## Exercise description
After repeating the line containing "of NaN or of", stop; until then, repeat each line of the listing below exactly, starting with the first.
____
(** * Argon UI: the admin node console and the server search widget

    A shallow embedding of [src/pages/[admin]/Nodes.tsx] and
    [src/components/SearchBar.tsx].

    Modelling conventions.
    - JavaScript numbers that the code uses as counts, indices, page numbers,
      ports and MiB amounts are integers of [Z]: the model covers
      integer-valued numbers whose sums and products stay below 2^53, where
      the arithmetic of doubles is exact.  Nothing here speaks of fractions,
      of NaN or of the infinities.  [Math.ceil (a / b)] is the integer
      ceiling, which is the value of the code for [b <> 0] only; the page
      size of [Nodes.tsx] is the constant 10, and every statement on the
      number of pages assumes a page size of at least 1.
    - Optional fields ([allocations?], [diskMiB?], [systemState?]) are
      [option]s; [null] and [undefined] are both [None].
    - Strings are [string]s of bytes and stand for ASCII text:
      [toLowerCase] acts on the letters A-Z, [trim] removes the ASCII white
      space (tab, line feed, vertical tab, form feed, carriage return and
      space).  Letters with a case and white space beyond U+007F are
      outside the model.
    - React state is a record; a handler reads the values captured by the
      render it was created in (its closure, an [AppState] argument named
      [cl]) and writes through the setters, which act on the live state.
    - Network calls are answered by a [World], a deterministic environment
      that may depend on every request issued so far; each call is recorded
      in a request log. *)

From Stdlib Require Import ZArith String Ascii Bool Lia.
From Stdlib Require Import List Permutation Sorted.
From Stdlib Require Import DecimalString.
Import ListNotations.

Local Open Scope string_scope.
Local Open Scope list_scope.
Local Open Scope Z_scope.

(* ================================================================== *)
(** ** JavaScript primitives used by the two files *)

Module Js.

(** [Math.ceil (a / b)] on integers, for a divisor [b <> 0].  At [b = 0]
    the code computes an infinity or NaN, of which [Z] has none: the value
    of [ceil_div a 0] is not that of the code, and statements that use it
    assume [1 <= b]. *)
Definition ceil_div (a b : Z) : Z := - ((- a) / b).

(** [Array.prototype.slice (start, end)] with integer arguments: a
    negative index counts from the end, both ends are clamped to the
    array. *)
Definition rel_index (len i : Z) : Z :=
  if i <? 0 then Z.max (len + i) 0 else Z.min i len.

Definition slice {A : Type} (l : list A) (start stop : Z) : list A :=
  let len := Z.of_nat (length l) in
  let k := rel_index len start in
  let final := rel_index len stop in
  firstn (Z.to_nat (Z.max (final - k) 0)) (skipn (Z.to_nat k) l).

(** [x || d] on an optional string: [undefined], [null] and the empty
    string are falsy. *)
Definition or_default (x : option string) (d : string) : string :=
  match x with
  | Some s => if String.eqb s "" then d else s
  | None => d
  end.

(** [x || 0] on an optional number. *)
Definition or_zero (x : option Z) : Z :=
  match x with
  | Some v => if v =? 0 then 0 else v
  | None => 0
  end.

(** [Array.from ({ length: n }, (_, i) => f i)]. *)
Definition array_from {A : Type} (n : Z) (f : Z -> A) : list A :=
  map (fun i => f (Z.of_nat i)) (seq 0 (Z.to_nat n)).

(** The decimal rendering of an integer in a template literal. *)
Definition number_to_string (z : Z) : string :=
  if z =? 0 then "0" else NilZero.string_of_int (Z.to_int z).

(** [String.prototype.toLowerCase] on ASCII text: the letters A-Z are
    mapped to a-z, every other byte is kept. *)
Definition lower_char (c : ascii) : ascii :=
  let n := nat_of_ascii c in
  if (Nat.leb 65 n && Nat.leb n 90)%bool then ascii_of_nat (n + 32) else c.

Fixpoint toLowerCase (s : string) : string :=
  match s with
  | EmptyString => EmptyString
  | String c t => String (lower_char c) (toLowerCase t)
  end.

(** [String.prototype.includes]. *)
Fixpoint includes (s sub : string) : bool :=
  String.prefix sub s ||
  match s with
  | EmptyString => false
  | String _ t => includes t sub
  end.

(** [String.prototype.trim] on ASCII text: the white space of ASCII (code
    points 9 to 13 and 32) is removed at both ends.  The white space that
    ECMAScript also knows beyond U+007F (U+00A0, U+FEFF, the Zs category,
    the line separators) is not modelled. *)
Definition is_space (c : ascii) : bool :=
  let n := nat_of_ascii c in
  (Nat.leb 9 n && Nat.leb n 13)%bool || Nat.eqb n 32.

Fixpoint trimStart (s : string) : string :=
  match s with
  | EmptyString => EmptyString
  | String c t => if is_space c then trimStart t else s
  end.

Fixpoint rev_string (s acc : string) : string :=
  match s with
  | EmptyString => acc
  | String c t => rev_string t (String c acc)
  end.

Definition trim (s : string) : string :=
  rev_string (trimStart (rev_string (trimStart s) "")) "".

(** Truthiness of a string: [!s] holds exactly for the empty string. *)
Definition falsy (s : string) : bool := String.eqb s "".

(** [Array.prototype.sort (compareFn)] on a copy of the array.  The sort of
    ECMAScript is stable; with a comparator that orders consistently its
    result is the one stable arrangement, computed here by insertion: [x]
    goes before the first [y] with [compareFn (x, y) <= 0]. *)
Fixpoint insert_by {A : Type} (compareFn : A -> A -> Z) (x : A)
  (l : list A) : list A :=
  match l with
  | [] => [x]
  | y :: t =>
    if compareFn x y <=? 0 then x :: y :: t
    else y :: insert_by compareFn x t
  end.

Definition sort {A : Type} (compareFn : A -> A -> Z) (l : list A) : list A :=
  fold_right (insert_by compareFn) [] l.

(** [arr[i]] for an integer [i]: [undefined] out of range. *)
Definition at_index {A : Type} (l : list A) (i : Z) : option A :=
  if i <? 0 then None else nth_error l (Z.to_nat i).

(** [Number (b)] on a boolean. *)
Definition Number (b : bool) : Z := if b then 1 else 0.

End Js.

(* ================================================================== *)
(** ** Data model of [Nodes.tsx] *)

Module SystemState.
Record t := mk {
  version : string;
  kernel : string;
  osVersion : string;
  hostname : string;
  cpuCores : Z;
  memoryTotal : Z;
  containersTotal : Z;
  containersRunning : Z;
  containersStopped : Z
}.
End SystemState.

Module Allocation.
Record t := mk {
  id : string;
  nodeId : string;
  port : Z;
  bindAddress : string;
  alias : option string;
  notes : option string;
  assigned : bool;
  createdAt : string;
  updatedAt : string
}.
End Allocation.

Module Resources.
Record t := mk {
  memoryAllocated : Z;
  diskAllocated : Z;
  cpuAllocated : Z
}.
End Resources.

Module Node.
Record t := mk {
  id : string;
  name : string;
  fqdn : string;
  port : Z;
  isOnline : bool;
  lastChecked : string;
  createdAt : string;
  updatedAt : string;
  systemState : option SystemState.t;
  connectionKey : option string;
  allocations : option (list Allocation.t);
  resources : option Resources.t
}.

(** [{ ...node, resources }] *)
Definition with_resources (node : t) (r : Resources.t) : t :=
  mk (id node) (name node) (fqdn node) (port node) (isOnline node)
     (lastChecked node) (createdAt node) (updatedAt node)
     (systemState node) (connectionKey node) (allocations node) (Some r).

(** [{ ...node, systemState }] *)
Definition with_systemState (node : t) (s : option SystemState.t) : t :=
  mk (id node) (name node) (fqdn node) (port node) (isOnline node)
     (lastChecked node) (createdAt node) (updatedAt node)
     s (connectionKey node) (allocations node) (resources node).
End Node.

Module Server.
Record t := mk {
  id : string;
  name : string;
  internalId : string;
  state : string;
  cpuPercent : Z;
  memoryMiB : Z;
  diskMiB : option Z;
  userId : string;
  statusState : string;
  node : Node.t
}.
End Server.

Module AllocationFormData.
Record t := mk {
  bindAddress : string;
  port : option Z;
  portRange : option (Z * Z);
  alias : option string;
  notes : option string
}.
End AllocationFormData.

Module PaginationState.
Record t := mk {
  page : Z;
  limit : Z;
  total : Z
}.

(** [{ ...prev, total }] and [{ ...prev, page }] *)
Definition with_total (prev : t) (n : Z) : t := mk (page prev) (limit prev) n.
Definition with_page (prev : t) (p : Z) : t := mk p (limit prev) (total prev).
End PaginationState.

Inductive View := ViewList | ViewCreate | ViewView | ViewEdit.
Inductive Tab := TabOverview | TabServers | TabConfigure | TabAllocations.
Inductive AlertType := AlertError | AlertSuccess | AlertWarning.
Inductive FormMode := ModeSingle | ModeRange.

Definition View_eqb (a b : View) : bool :=
  match a, b with
  | ViewList, ViewList | ViewCreate, ViewCreate
  | ViewView, ViewView | ViewEdit, ViewEdit => true
  | _, _ => false
  end.

Definition Tab_eqb (a b : Tab) : bool :=
  match a, b with
  | TabOverview, TabOverview | TabServers, TabServers
  | TabConfigure, TabConfigure | TabAllocations, TabAllocations => true
  | _, _ => false
  end.

(* ================================================================== *)
(** ** The resource aggregation of [fetchData] (lines 222-233) *)

(** [arr.reduce ((sum, s) => sum + f s, 0)]: the terms are added from
    left to right, starting at 0.  On integer-valued terms whose partial
    sums stay below 2^53 this is the sum the code computes; the rounding
    of doubles beyond that is not modelled. *)
Definition reduce_sum {A : Type} (f : A -> Z) (arr : list A) : Z :=
  fold_left (fun sum s => sum + f s) arr 0.

Definition nodeServers (serversData : list Server.t) (node : Node.t)
  : list Server.t :=
  filter (fun s => String.eqb (Node.id (Server.node s)) (Node.id node))
         serversData.

Definition withResources (serversData : list Server.t) (node : Node.t)
  : Node.t :=
  let nodeServers := nodeServers serversData node in
  Node.with_resources node
    (Resources.mk
       (reduce_sum (fun s => Server.memoryMiB s * 1024 * 1024) nodeServers)
       (reduce_sum (fun s => Js.or_zero (Server.diskMiB s) * 1024 * 1024)
                   nodeServers)
       (reduce_sum (fun s => Server.cpuPercent s) nodeServers)).

Definition nodesWithResources (nodesData : list Node.t)
  (serversData : list Server.t) : list Node.t :=
  map (withResources serversData) nodesData.

(* ================================================================== *)
(** ** The partitioned pager: [renderPagination] and [renderAllocationTab] *)

Record PaginationView := mkPaginationView {
  totalPages : Z;
  showingFrom : Z;
  showingTo : Z;
  prevDisabled : bool;
  pageButtons : list Z;
  nextDisabled : bool
}.

Definition pageNum (totalPages currentPage i : Z) : Z :=
  if totalPages <=? 5 then i + 1
  else if currentPage <=? 3 then i + 1
  else if currentPage >=? totalPages - 2 then totalPages - 4 + i
  else currentPage - 2 + i.

Definition renderPagination (pagination : PaginationState.t)
  : PaginationView :=
  let totalPages :=
    Z.max 1 (Js.ceil_div (PaginationState.total pagination)
                         (PaginationState.limit pagination)) in
  let currentPage := PaginationState.page pagination in
  mkPaginationView
    totalPages
    (Z.min ((currentPage - 1) * PaginationState.limit pagination + 1)
           (PaginationState.total pagination))
    (Z.min (currentPage * PaginationState.limit pagination)
           (PaginationState.total pagination))
    (currentPage =? 1)
    (Js.array_from (Z.min 5 totalPages) (pageNum totalPages currentPage))
    (currentPage =? totalPages).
____
## Response area
(** * Argon UI: the admin node console and the server search widget

    A shallow embedding of [src/pages/[admin]/Nodes.tsx] and
    [src/components/SearchBar.tsx].

    Modelling conventions.
    - JavaScript numbers that the code uses as counts, indices, page numbers,
      ports and MiB amounts are integers of [Z]: the model covers
      integer-valued numbers whose sums and products stay below 2^53, where
      the arithmetic of doubles is exact.  Nothing here speaks of fractions,
      of NaN or of the infinities.  [Math.ceil (a / b)] is the integer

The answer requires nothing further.